The ACM National Midwifery Guidelines for Consultation and Referral are supported by
RANZCOG and provide professional guidance to midwives on when women require medical
care. The AMAQ paper's claims that midwife referral to obstetricians is "suboptimal" and
"ad hoc" indicate ignorance of regulated midwifery practice.
"decreasing direct involvement of the highly trained obstetrician is a significant cause of the
inferior outcomes endured by mothers and their babies in public hospital maternity services"
This statement infers that public maternity services have increasing rates of poor outcomes,
due to model of care, over time. There is no evidence of increasing rates of poor outcomes
in public hospitals over time, and there is high quality evidence of improved outcomes in
midwife-led primary care models.
"compelling data that the morbidity and mortality rate for mothers and neonates is
significantly lower in the private system"
This is raw, or at best slightly filtered data, which does not meet the standard for evidence.
The evidence supporting midwifery continuity models depends on difficult, expensive, time
consuming, randomised control trials. There are no similarly robust research trials showing
that providing women with private specialist care improves maternity outcomes relative to
other models. It is also difficult to collect strong evidence on rare events, which are so often
determined by socio-economic or other uncontrollable factors, such as perinatal or maternal
mortality. When the most complex obstetric and neonatal cases tend to end up in the public
system, it becomes even more difficult to accumulate strong evidence.
It would be irresponsible not to consider the question of cost. Under the AMAQ proposal,
the historically increasing professionalization and clinical skill level of midwives would be
reversed, and obstetric staffing would be greatly increased. Small maternity units would
close (at great cost to communities, if not the hospital authorities), and services would be
concentrated in larger hospitals. Without a major increase in health service funding, this
would result in significant loss of current services, presumably low-cost primary services, in
order to concentrate funding on high-cost acute services. This proposed direction is in
opposition to the international recognition of the efficiency and effectiveness of building a
strong foundation of primary health care, and towards the American model that delivers
relatively poor population health at exceptionally high cost.
The problems in Rockhampton need a much more systematic analysis than the AMAQ paper
offers. The views of maternity consumer representative are there are systemic problems in
Rockhampton, evident for several years. There had been long-term difficulties maintaining
obstetric staffing, and persistent stories of problems with midwifery staffing and morale.

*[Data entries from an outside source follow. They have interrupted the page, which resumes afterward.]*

Lemma built_spec clusters results opt :
  let r := bt_Report (Build clusters results opt) in
  rp_Findings r = sortFindings (generateFindings (order _) (order _) (capacity_of clusters results opt) (analyzed clusters results opt) ++
    stampFingerprints (misCohortFindings corder order (analyzed clusters results opt) (bo_ClusterTags opt))) /\
  rp_ClusterHealths r = generateClusterHealth (with_findings (analyzed clusters results opt) (rp_Findings r)) (rp_Findings r) /\
  rp_Incidents r = fuseIncidents (rp_Findings r) /\
  rp_Sections r = rp_Sections (build_sections clusters results) /\
  rp_Clusters r = clusters /\
  rp_Degraded r = rp_Degraded (build_sections clusters results) /\
  Rescore (Some r) = Some r.
Proof.
  cbv zeta. unfold Build. cbn [bt_Report]. set (fs := sortFindings _).
  destruct (rescored (with_verdicts (with_findings (analyzed clusters results opt) fs) (fuseIncidents fs)
    (generateClusterHealth (with_findings (analyzed clusters results opt) fs) fs))) as (r1 & Hr & Hf & Hh & Hi & Hs & Hc & Hd).
  pose proof (proj1 (Fleet.rescore_consistent (Some (with_verdicts (with_findings (analyzed clusters results opt) fs) (fuseIncidents fs)
    (generateClusterHealth (with_findings (analyzed clusters results opt) fs) fs))))) as Hre.
  rewrite Hr in Hre |- *. change (default _ (Some r1)) with r1. destruct (analyzed_runs clusters results opt) as (Hc' & Hs' & Hd' & _).
  rewrite Hf, Hh, Hi. split; [reflexivity|]. split; [reflexivity|]. split; [reflexivity|].
  split; [exact (eq_trans Hs Hs')|]. split; [exact (eq_trans Hc Hc')|]. split; [exact (eq_trans Hd Hd')|exact Hre].
Qed.

(** Every outlier of the analyzed report, of the fleet or a cohort, rests on a payload. *)
Lemma analyzed_outlier clusters results opt o :
  o ∈ rp_Outliers (analyzed clusters results opt) \/
  (exists c, c ∈ rp_Cohorts (analyzed clusters results opt) /\ o ∈ cs_Outliers c) ->
  has_payload (build_sections clusters results) (or_Scanner o) (or_Cluster o).
Proof.
  unfold analyzed. set (t := default_threshold _). set (r0 := build_sections clusters results). set (r1 := detect_fleet r0 t).
  assert (Hs : rp_Sections r1 = rp_Sections r0) by (unfold r1, detect_fleet; by repeat case_match).
  assert (Hp : forall s c, has_payload r1 s c -> has_payload r0 s c) by (unfold has_payload; by rewrite Hs).
  destruct (buildCohorts corder r1 (bo_ClusterTags opt) t) as [cohorts dists] eqn:Eb.
  intros [Ho|(c & Hc & Ho)].
  - change (o ∈ rp_Outliers (applyCohortNorms (with_cohorts r1 cohorts) dists)) in Ho.
    apply normed_outlier in Ho as (o' & Ho' & c & ->). change (o' ∈ rp_Outliers r1) in Ho'. cbn [or_Scanner or_Cluster explain].
    apply detect_fleet_known in Ho' as [Ho'|[_ Ho']]; [by apply not_elem_of_nil in Ho'|done].
  - change (c ∈ cohorts) in Hc. apply Hp. apply (cohort_outlier_known corder r1 (bo_ClusterTags opt) t c); [by rewrite Eb|done].
Qed.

These things point to problems in leadership and culture, not a lack of supremacy of any
particular professional tribe. The engagement of the AMA in the situation is further evidence
of failure of local relationships and culture: in our experience of maternity care politics, when
the AMA becomes engaged in a public hospital issue, it is evidence of serious failure of local
leadership and culture.
Summary
The AMAQ paper represents the prejudices and aspirations of an elite group of private
practice specialists. It does not address the evidence in a systematic way, and its proposals
are divisive, ineffective and unaffordable.